» Listed records:
- - - - - - -

(** * Every operation of the system *)

(** One step: a request or an ingestion, run to its end. An attempt may have read the
    executions at any earlier time. *)
Inductive live_step : LiveDb -> LiveDb -> Prop :=
| Step_attempt tp cfg now newId existing o c w : live_step w (attempt_seeing tp cfg now newId existing o c w).1
| Step_ingest tp cfg now newId midnight g i policies w : live_step w (control_phase tp cfg now newId midnight g i policies w).1
| Step_approve tp cfg now newId operates o i subject policy w : live_step w (approveQueueItem tp cfg now newId operates o i subject policy w).1
| Step_retry tp cfg now newId operates o i subject policy w : live_step w (retryQueueItem tp cfg now newId operates o i subject policy w).1
| Step_live tp cfg now preflightId newId operates o i phrase understood isRetry subject policy w :
    live_step w (executeLiveHide tp cfg now preflightId newId operates o i phrase understood isRetry subject policy w).1
| Step_without_hide o i w : live_step w (approveWithoutHide o i w).1
| Step_handled o i w : live_step w (markHandledQueueItem o i w).1
| Step_reject o i w : live_step w (rejectQueueItem o i w).1
| Step_rollback tp now tenant executionId token live w : live_step w (rollbackHide tp now tenant executionId token live w).1
| Step_brand_switch o brand on w : live_step w (toggleBrandKillSwitch o brand on w).2
| Step_account_switch o account on w : live_step w (toggleAccountKillSwitch o account on w).2
| Step_opt_in available o brand on ack w : live_step w (setBrandAutoHide available o brand on ack w).2
| Step_feedback f w : live_step w (set_feedback (w_feedback w ++ [f]) w).

Definition preserves {A} (P : LiveDb -> Prop) (m : prog A) : Prop := forall w, P w -> P (m w).1.
Section Preserve.
Context (P : LiveDb -> Prop).
Lemma bind_preserves {A B} (m : prog A) (k : A -> prog B) : preserves P m -> (forall a, preserves P (k a)) -> preserves P (m ≫= k).
Proof. intros Hm Hk w Hw. specialize (Hm w Hw). unfold mbind, prog_bind. destruct (m w) as [w1 [a|e]]; [by apply Hk|done]. Qed.
Lemma mret_preserves {A} (a : A) : preserves P (mret a).
Proof. by intros w. Qed.
Lemma read_preserves {A} (f : LiveDb -> A) : preserves P (read f).
Proof. by intros w. Qed.
Lemma write_preserves f : (forall w, P w -> P (f w)) -> preserves P (write f).
Proof. intros H w Hw. exact (H w Hw). Qed.
(** ** Identity of a contact *)

Lemma name_no_bar (p : BusinessProvider) : char_free "|" (js_name p) = true.
Proof. by destruct p. Qed.
Lemma source_no_bar (s : BusinessContactSource) : char_free "|" (js_name s) = true.
Proof. by destruct s. Qed.
Lemma or_str_some s d : nonempty s = true -> or_str (Some s) d = s.
Proof. unfold or_str, truthy. by intros ->. Qed.
(** Leads with a provider id are told apart exactly by provider, source and trimmed id: whatever form and content come with them, two such leads
    have the same dedupe seed only if all three agree, so a replayed lead maps to one key and different leads to different keys. *)
Theorem dedupe_seed_identifies (p p' : BusinessProvider) (s s' : BusinessContactSource) (i i' : string) (f f' c c' : option string) :
  nonempty (trim i) = true -> nonempty (trim i') = true ->
  businessContactDedupeSeed p s (Some i) f c = businessContactDedupeSeed p' s' (Some i') f' c' <-> p = p' /\ s = s' /\ trim i = trim i'.
Proof.
  intros Hi Hi'. unfold businessContactDedupeSeed. cbn [opt_trim option_map]. rewrite !or_str_some by done. split; [|by intros (-> & -> & ->)].
  intros [Hp H]%split_first; [|apply name_no_bar..]. apply split_first in H as [Hs H]; [|apply source_no_bar..].
  split; [by apply js_name_inj|]. split; [by apply js_name_inj|done].
Qed.
Lemma dedupe_seed_identifies_witness :
  businessContactDedupeSeed BP_Meta S_Facebook (Some " 17") (Some "a") None = businessContactDedupeSeed BP_Meta S_Facebook (Some "17") None None.
Proof. apply (proj2 (dedupe_seed_identifies BP_Meta BP_Meta S_Facebook S_Facebook " 17" "17" (Some "a") None None None eq_refl eq_refl)); split; [|split]; vm_compute; reflexivity. Defined.
(** Without a provider id the seed does not identify a lead: everything a source sends without form or fingerprint has the same seed, a colon in the form
    id shifts the boundary, and an id may spell the seed of an unidentified lead. *)
Theorem unidentified_leads_collide (p : BusinessProvider) (s : BusinessContactSource) :
  businessContactDedupeSeed p s None None None = businessContactDedupeSeed p s (Some "  ") (Some "") (Some " ") /\
  businessContactDedupeSeed p s None (Some "a:b") (Some "c") = businessContactDedupeSeed p s None (Some "a") (Some "b:c") /\
  businessContactDedupeSeed p s (Some "noid:a:b") None None = businessContactDedupeSeed p s None (Some "a") (Some "b").
Proof. by destruct p, s. Qed.

(** ** Exported tombstones *)

(** The export row of an anonymized contact depends on two times alone: whatever the record holds, every cell but arrival, state and latest activity
    is empty; and every row, tombstone or not, has one cell per column. *)
Theorem tombstone_row_empty (c d : ContactExportSource) :
  length (export_row c) = length CONTACT_EXPORT_COLUMNS /\
  (ex_lifecycleState c = LC_Anonymized ->
   Forall (fun cell => cell = "" \/ cell = Notifications.toISOString (ex_receivedAt c) \/ cell = "anonymized" \/ cell = Notifications.toISOString (ex_latestActivityAt c)) (export_row c) /\
   (ex_lifecycleState d = LC_Anonymized -> ex_receivedAt d = ex_receivedAt c -> ex_latestActivityAt d = ex_latestActivityAt c -> export_row d = export_row c)).
Proof.
  unfold export_row. split; [by destruct (_ =e _)|]. intros Hc. rewrite Hc. split.
  - unfold contactTombstoneExportRow. cbn [enum_eqb]. repeat (apply Forall_cons; split; [auto 6|]). apply Forall_nil_2.
  - intros Hd Hr Hl. by rewrite Hd, Hr, Hl.
Qed.
Lemma tombstone_row_empty_witness :
  let c := {| ex_fullName := Some "A"; ex_email := None; ex_phone := None; ex_company := None; ex_sourcePlatform := S_Facebook; ex_campaignName := None;
    ex_formName := None; ex_receivedAt := 0; ex_status := CS_New; ex_assignedTo := Some "m"; ex_latestActivityAt := 1; ex_lifecycleState := LC_Anonymized |} in
  hd "A" (export_row c) = "" /\ export_row c = export_row c.
Proof.
  intros c. destruct (tombstone_row_empty c c) as (_ & H). destruct (H eq_refl) as [_ H2]. split; [|exact (H2 eq_refl eq_refl eq_refl)].
  vm_compute. reflexivity.
Defined.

- - - - - - -

» What you will do:
If a line comes after the one containing "Step_approve tp cfg", leave it out; set down every line of the data before it, and that line itself, exactly.

» Completed task:
(** * Every operation of the system *)

(** One step: a request or an ingestion, run to its end. An attempt may have read the
    executions at any earlier time. *)
Inductive live_step : LiveDb -> LiveDb -> Prop :=
| Step_attempt tp cfg now newId existing o c w : live_step w (attempt_seeing tp cfg now newId existing o c w).1
| Step_ingest tp cfg now newId midnight g i policies w : live_step w (control_phase tp cfg now newId midnight g i policies w).1
| Step_approve tp cfg now newId operates o i subject policy w : live_step w (approveQueueItem tp cfg now newId operates o i subject policy w).1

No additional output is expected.